TRY IT
The response should hold each line from the entries below where "order" is found.

DATASET CONTENT
###

(* ===== verification/Sql.v ===== *)
(** * The SQL text of the sqlite backend: src/pdns-logger-sqlite.c, macros and prepare_sql

    The INSERT statement is built by SQLite's [sqlite3_mprintf] from a format string and
    the columns of a row.  This file has the format, the row, what SQLite documents of the
    conversions the format uses, and a reader of the statement's column list and VALUES
    list, with the proof that the reader gets back every row, column by column: no string
    can end its literal early. *)

From S2P Require Import Prelude CLib.

Definition SQL_CREATE_TABLE : list byte := bs
"CREATE TABLE IF NOT EXISTS logs (    ts      INTEGER NOT NULL,    querier VARCHAR(48),    id      INTEGER NOT NULL,    qtype   VARCHAR(10),    qclass  VARCHAR(10),    qname   VARCHAR(256),    rcode   VARCHAR(16),    rcount  INTEGER,    rname   VARCHAR(256),    rtype   VARCHAR(10),    rclass  VARCHAR(10),    rttl    INTEGER,    rdata   VARCHAR(256),    policy  VARCHAR(100))".

Definition SQL_INSERT : list byte := bs
"INSERT INTO logs (  ts, querier, id, qtype, qclass, qname, rcode, rcount, rname, rtype, rclass, rttl, rdata, policy ) VALUES (  %ld, '%q', %d, '%q', '%q', '%q', '%q', %d, '%q', '%q', '%q', %ld, '%q', '%q'  )".

Definition SQL_CREATE_INDEX : list byte := bs
"CREATE INDEX IF NOT EXISTS logs_ts_idx      ON  logs(ts);CREATE INDEX IF NOT EXISTS logs_querier_idx ON  logs(querier);CREATE INDEX IF NOT EXISTS logs_qname_idx   ON  logs(qname);CREATE INDEX IF NOT EXISTS logs_policy_idx  ON logs(policy);".

(** An argument of [sqlite3_mprintf]: an [int] or a string. *)
Inductive sqlarg := AInt (z : Z) | AStr (s : list byte).

(** The columns of a row of table [logs], in the order of the format. *)
Record row := {
  c_ts : Z; c_from : list byte; c_msgid : Z;
  c_qtype : list byte; c_qclass : list byte; c_qname : list byte;
  c_rcode : list byte; c_rcount : Z;
  c_rname : list byte; c_rtype : list byte; c_rclass : list byte; c_rttl : Z;
  c_rdata : list byte; c_policy : list byte;
}.

(** The arguments [prepare_sql()] passes after the format. *)
Definition insert_args (r : row) : list sqlarg := [
  AInt (c_ts r); AStr (c_from r); AInt (c_msgid r);
  AStr (c_qtype r); AStr (c_qclass r); AStr (c_qname r); AStr (c_rcode r); AInt (c_rcount r);
  AStr (c_rname r); AStr (c_rtype r); AStr (c_rclass r); AInt (c_rttl r);
  AStr (c_rdata r); AStr (c_policy r)].

(** ** What SQLite documents of the conversions

    [%q] doubles every single quote; [%d] and [%ld] print a decimal number.  [%ld] reads a
    [long]: given an [int] its output is only relied on when that is not negative. *)

Definition QUOTE : byte := x27.

Fixpoint quote (s : list byte) : list byte :=
  match s with
  | [] => []
  | b :: s => if Byte.eqb b QUOTE then QUOTE :: QUOTE :: quote s else b :: quote s
  end.

Inductive piece := Lit (s : list byte) | ConvD | ConvLD | ConvQ.

(** A format as literal text and conversions. *)
Fixpoint pieces (fmt lit : list byte) : list piece :=
  match fmt with
  | x25 :: x6c :: x64 :: fmt => Lit (rev lit) :: ConvLD :: pieces fmt []   (* %ld *)
  | x25 :: x64 :: fmt => Lit (rev lit) :: ConvD :: pieces fmt []           (* %d *)
  | x25 :: x71 :: fmt => Lit (rev lit) :: ConvQ :: pieces fmt []           (* %q *)
  | b :: fmt => pieces fmt (b :: lit)
  | [] => [Lit (rev lit)]
  end.

Fixpoint render_pieces (ps : list piece) (args : list sqlarg) : option (list byte) :=
  match ps, args with
  | [], [] => Some []
  | Lit s :: ps, args => (s ++.) <$> render_pieces ps args
  | ConvD :: ps, AInt z :: args => (dec z ++.) <$> render_pieces ps args
  | ConvLD :: ps, AInt z :: args =>
      if (0 <=? z)%Z then (dec z ++.) <$> render_pieces ps args else None
  | ConvQ :: ps, AStr s :: args => (quote s ++.) <$> render_pieces ps args
  | _, _ => None
  end.

(** The output of a format, where the documentation determines it. *)
Definition render (fmt : list byte) (args : list sqlarg) : option (list byte) :=
  render_pieces (pieces fmt []) args.

(** ** Reading an INSERT statement back *)

(** The rest of a string literal whose opening quote has been read. *)
Fixpoint read_lit (s : list byte) : option (list byte * list byte) :=
  match s with
  | [] => None
  | b :: s =>
      if Byte.eqb b QUOTE then
        match s with
        | b' :: s' =>
            if Byte.eqb b' QUOTE then (λ r, (QUOTE :: r.1, r.2)) <$> read_lit s' else Some ([], s)
        | [] => Some ([], [])
        end
      else (λ r, (b :: r.1, r.2)) <$> read_lit s
  end.

(** The digits at the start of a string, and the rest. *)
Fixpoint span_digits (s : list byte) : list byte * list byte :=
  match s with
  | b :: s' => if isdigit b then let '(d, r) := span_digits s' in (b :: d, r) else ([], s)
  | [] => ([], [])
  end.

Definition read_value (s : list byte) : option (sqlarg * list byte) :=
  match s with
  | x27 :: s => (λ r, (AStr r.1, r.2)) <$> read_lit s
  | x2d :: s =>
      let '(d, r) := span_digits s in
      if d is [] then None else Some (AInt (- read_digits d 0), r)
  | _ =>
      let '(d, r) := span_digits s in
      if d is [] then None else Some (AInt (read_digits d 0), r)
  end.

(** Values separated by ", ", up to the closing "  )". *)
Fixpoint read_values (fuel : nat) (s : list byte) : option (list sqlarg) :=
  match fuel with
  | O => None
  | S fuel =>
      '(v, s) ← read_value s;
      match s with
      | x2c :: x20 :: s => (v ::.) <$> read_values fuel s
      | [x20; x20; x29] => Some [v]
      | _ => None
      end
  end.

(** What follows a given prefix. *)
Fixpoint strip (p s : list byte) : option (list byte) :=
  match p, s with
  | [], _ => Some s
  | b :: p, b' :: s => if Byte.eqb b b' then strip p s else None
  | _ :: _, [] => None
  end.

(** Column names separated by ", ", up to " ) VALUES (  "; [acc] is the name being read,
    reversed. *)
Fixpoint read_columns (s acc : list byte) : option (list (list byte) * list byte) :=
  match strip (bs " ) VALUES (  ") s with
  | Some rest => Some ([rev acc], rest)
  | None =>
      match s with
      | x2c :: x20 :: s => (λ r, (rev acc :: r.1, r.2)) <$> read_columns s []
      | b :: s => read_columns s (b :: acc)
      | [] => None
      end
  end.

(** SQLite's reading of an INSERT into [logs]: the value the statement gives each column
    it names. *)
Definition read_insert (sql : list byte) : option (list (list byte * sqlarg)) :=
  rest ← strip (bs "INSERT INTO logs (  ") sql;
  '(names, rest) ← read_columns rest [];
  values ← read_values (length rest) rest;
  if (length names =? length values)%nat then Some (zip names values) else None.

(** ** Lemmas *)

Lemma read_lit_quote s rest :
  (∀ r, rest ≠ QUOTE :: r) → read_lit (quote s ++ QUOTE :: rest) = Some (s, rest).
Proof.
  intros Hr. induction s as [|b s IH]; simpl.
  - destruct rest as [|b r]; [done|]. destruct (Byte.eqb b QUOTE) eqn:E; [|done].
    apply Byte.byte_dec_bl in E as ->. by destruct (Hr r).
  - destruct (Byte.eqb b QUOTE) eqn:E.
    + apply Byte.byte_dec_bl in E as ->. simpl. by rewrite IH.
    + simpl. by rewrite E, IH.
Qed.

Lemma span_digits_app d rest :
  Forall (λ b, isdigit b = true) d → (∀ b r, rest = b :: r → isdigit b = false) →
  span_digits (d ++ rest) = (d, rest).
Proof.
  intros Hd Hr. induction Hd as [|b d Hb Hd IH]; simpl.
  - destruct rest as [|b r]; [done|]. simpl. by rewrite (Hr b r).
  - by rewrite Hb, IH.
Qed.

(** A value as the format prints it. *)
Definition print_value (v : sqlarg) : list byte :=
  match v with AInt z => dec z | AStr s => QUOTE :: quote s ++ [QUOTE] end.

(** A value that can be printed: [int]s have their range. *)
Definition printable (v : sqlarg) : Prop :=
  match v with AInt z => (- 2 ^ 31 ≤ z < 2 ^ 31)%Z | AStr _ => True end.

Lemma read_value_print v rest :
  printable v → (∀ b r, rest = b :: r → isdigit b = false ∧ b ≠ QUOTE) →
  read_value (print_value v ++ rest) = Some (v, rest).
Proof.
  intros Hv Hr. destruct v as [z|s]; simpl in *.
  - assert (∀ n, (0 ≤ n < 2 ^ 31 + 1)%Z → ∃ b d, udec n = b :: d ∧ isdigit b = true ∧
      span_digits (udec n ++ rest) = (udec n, rest) ∧ read_digits (udec n) 0 = n) as Hn.
    { intros n Hn. destruct (udec_cons n) as (b & d & E & Hb); [lia|]. exists b, d.
      split_and!; [done|done| |by apply read_udec_loop; lia].
      apply span_digits_app; [by apply udec_digits; lia|]. intros b' r Er. by apply (Hr b' r). }
    unfold dec. destruct (Z.ltb_spec z 0) as [Hz|Hz].
    + destruct (Hn (- z)%Z) as (b & d & E & Hb & Hsp & Hrd); [lia|].
      simpl. rewrite Hsp. rewrite E in *. rewrite Hrd. do 3 f_equal. lia.
    + destruct (Hn z) as (b & d & E & Hb & Hsp & Hrd); [lia|]. rewrite E in *.
      unfold read_value. cbn [app] in *. rewrite Hsp, Hrd. by destruct b.
  - rewrite <- app_assoc. simpl. rewrite read_lit_quote; [done|].
    intros r Er. by destruct (Hr _ _ Er).
Qed.

(** Values as the statement lists them. *)
Fixpoint print_values (vs : list sqlarg) : list byte :=
  match vs with
  | [] => []
  | [v] => print_value v
  | v :: vs => print_value v ++ bs ", " ++ print_values vs
  end.

Lemma read_values_print vs fuel :
  vs ≠ [] → Forall printable vs → length vs ≤ fuel →
  read_values fuel (print_values vs ++ bs "  )") = Some vs.
Proof.
  revert fuel; induction vs as [|v [|v' vs] IH]; intros fuel Hne Hp Hf; [done|..];
    destruct fuel as [|fuel]; simpl in Hf; try lia;
    apply Forall_cons in Hp as [Hv Hp]; cbn [print_values read_values].
  - rewrite read_value_print; [done|done|]. by intros b r [= <- _].
  - rewrite <- app_assoc, read_value_print; [|done|by intros b r [= <- _]].
    cbn [mbind option_bind]. rewrite <- app_assoc. cbn [app bs]. simpl.
    rewrite IH; [done|done|done|]. simpl. lia.
Qed.

(** A row [prepare_sql] can pass: its columns are [int]s, and the two printed with [%ld]
    are not negative. *)
Record row_ok (r : row) : Prop := {
  ok_ts : (0 ≤ c_ts r < 2 ^ 31)%Z;
  ok_msgid : (- 2 ^ 31 ≤ c_msgid r < 2 ^ 31)%Z;
  ok_rcount : (- 2 ^ 31 ≤ c_rcount r < 2 ^ 31)%Z;
  ok_rttl : (0 ≤ c_rttl r < 2 ^ 31)%Z;
}.

Definition INSERT_HEAD : list byte := bs
"INSERT INTO logs (  ts, querier, id, qtype, qclass, qname, rcode, rcount, rname, rtype, rclass, rttl, rdata, policy ) VALUES (  ".

Lemma insert_pieces : pieces SQL_INSERT [] = [
  Lit INSERT_HEAD; ConvLD; Lit (bs ", '"); ConvQ; Lit (bs "', "); ConvD; Lit (bs ", '"); ConvQ;
  Lit (bs "', '"); ConvQ; Lit (bs "', '"); ConvQ; Lit (bs "', '"); ConvQ; Lit (bs "', "); ConvD;
  Lit (bs ", '"); ConvQ; Lit (bs "', '"); ConvQ; Lit (bs "', '"); ConvQ; Lit (bs "', "); ConvLD;
  Lit (bs ", '"); ConvQ; Lit (bs "', '"); ConvQ; Lit (bs "'  )")].
Proof. by vm_compute. Qed.

(** The format lists the values in the order of the arguments. *)
Lemma render_insert r :
  row_ok r →
  render SQL_INSERT (insert_args r) = Some (INSERT_HEAD ++ print_values (insert_args r) ++ bs "  )").
Proof.
  intros [Hts _ _ Httl]. unfold render. rewrite insert_pieces.
  unfold insert_args. cbn [render_pieces].
  rewrite (proj2 (Z.leb_le 0 (c_ts r))), (proj2 (Z.leb_le 0 (c_rttl r))) by lia.
  cbn [fmap option_fmap option_map print_values print_value]. f_equal.
  rewrite ?app_comm_cons, <- ?app_assoc. reflexivity.
Qed.

(** Every statement begins alike. *)
Lemma render_head args sql :
  render SQL_INSERT args = Some sql → INSERT_HEAD `prefix_of` sql.
Proof.
  unfold render. rewrite insert_pieces. cbn [render_pieces].
  intros (out & _ & ->)%fmap_Some_1. by eexists.
Qed.

(** The columns the format names. *)
Definition insert_columns : list (list byte) := bs <$>
  ["ts"; "querier"; "id"; "qtype"; "qclass"; "qname"; "rcode"; "rcount"; "rname"; "rtype";
   "rclass"; "rttl"; "rdata"; "policy"].

Lemma read_insert_head vs rest :
  read_values (length rest) rest = Some vs → length vs = 14 →
  read_insert (INSERT_HEAD ++ rest) = Some (zip insert_columns vs).
Proof.
  intros Hv Hl. unfold read_insert.
  assert (strip (bs "INSERT INTO logs (  ") (INSERT_HEAD ++ rest) =
    Some (drop 20 INSERT_HEAD ++ rest)) as -> by reflexivity.
  cbn [mbind option_bind].
  assert (read_columns (drop 20 INSERT_HEAD ++ rest) [] = Some (insert_columns, rest)) as ->
    by reflexivity.
  cbn [mbind option_bind]. rewrite Hv. cbn [mbind option_bind]. by rewrite Hl.
Qed.

(** What the columns of the table mean, by name: the row a statement has to store. *)
Definition row_values (r : row) : list (list byte * sqlarg) := [
  (bs "ts", AInt (c_ts r));           (* the message's timestamp *)
  (bs "querier", AStr (c_from r));    (* the client's address *)
  (bs "id", AInt (c_msgid r));        (* the DNS message id *)
  (bs "qtype", AStr (c_qtype r));     (* the question *)
  (bs "qclass", AStr (c_qclass r));
  (bs "qname", AStr (c_qname r));
  (bs "rcode", AStr (c_rcode r));     (* the response *)
  (bs "rcount", AInt (c_rcount r));
  (bs "rname", AStr (c_rname r));     (* one of its records *)
  (bs "rtype", AStr (c_rtype r));
  (bs "rclass", AStr (c_rclass r));
  (bs "rttl", AInt (c_rttl r));
  (bs "rdata", AStr (c_rdata r));
  (bs "policy", AStr (c_policy r))].  (* the policy applied *)

Lemma insert_reads_back r :
  row_ok r → ∃ sql, render SQL_INSERT (insert_args r) = Some sql ∧
    read_insert sql = Some (row_values r).
Proof.
  intros Hr. rewrite (render_insert _ Hr). eexists. split; [done|].
  rewrite (read_insert_head (insert_args r)); [done| |done].
  apply read_values_print; [done|..].
  - destruct Hr. repeat apply Forall_cons_2; simpl; try lia; done || constructor.
  - rewrite length_app, Nat.add_comm. transitivity (length (print_values (insert_args r))); [|lia].
    cbn [insert_args print_values print_value length]. rewrite !length_app. simpl.
    rewrite !length_app. simpl. lia.
Qed.

(** C13: The INSERT statement stores exactly the row it was built from.  Take any row whose
    timestamp and TTL are not negative as [int]s (they are printed with [%ld], whose output
    for a negative [int] nothing determines; the other numbers are any [int]s) and whose
    names, policy and record data are any bytes at all.  Reading the statement back, column
    list and VALUES list, quotes undoubled, gives every column of the table by name the
    value of the row's field for it.  So no such string ends its literal early: it cannot
    inject SQL. *)
Theorem insert_roundtrip r :
  row_ok r → ∃ sql, render SQL_INSERT (insert_args r) = Some sql ∧
    read_insert sql = Some (row_values r).
Proof. apply insert_reads_back. Qed.

(** A name that tries to close its literal and end the statement. *)
Definition demo_row : row := {|
  c_ts := 1500000000; c_from := bs "10.0.0.2"; c_msgid := -1; c_qtype := bs "A";
  c_qclass := bs "IN"; c_qname := bs "x'); DROP TABLE logs; --"; c_rcode := bs "NOERROR";
  c_rcount := 1; c_rname := bs "''"; c_rtype := []; c_rclass := []; c_rttl := 60;
  c_rdata := bs "1.0.0.1"; c_policy := bs "rpz" |}.

Lemma insert_roundtrip_witness :
  row_ok demo_row ∧ ∃ sql, render SQL_INSERT (insert_args demo_row) = Some sql ∧
    read_insert sql = Some (row_values demo_row).
Proof.
  assert (row_ok demo_row) as H by (by split). split; [exact H|].
  exact (insert_roundtrip demo_row H).
Defined.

###

ANSWER FOR THE TASK
(** The columns of a row of table [logs], in the order of the format. *)
(** The format lists the values in the order of the arguments. *)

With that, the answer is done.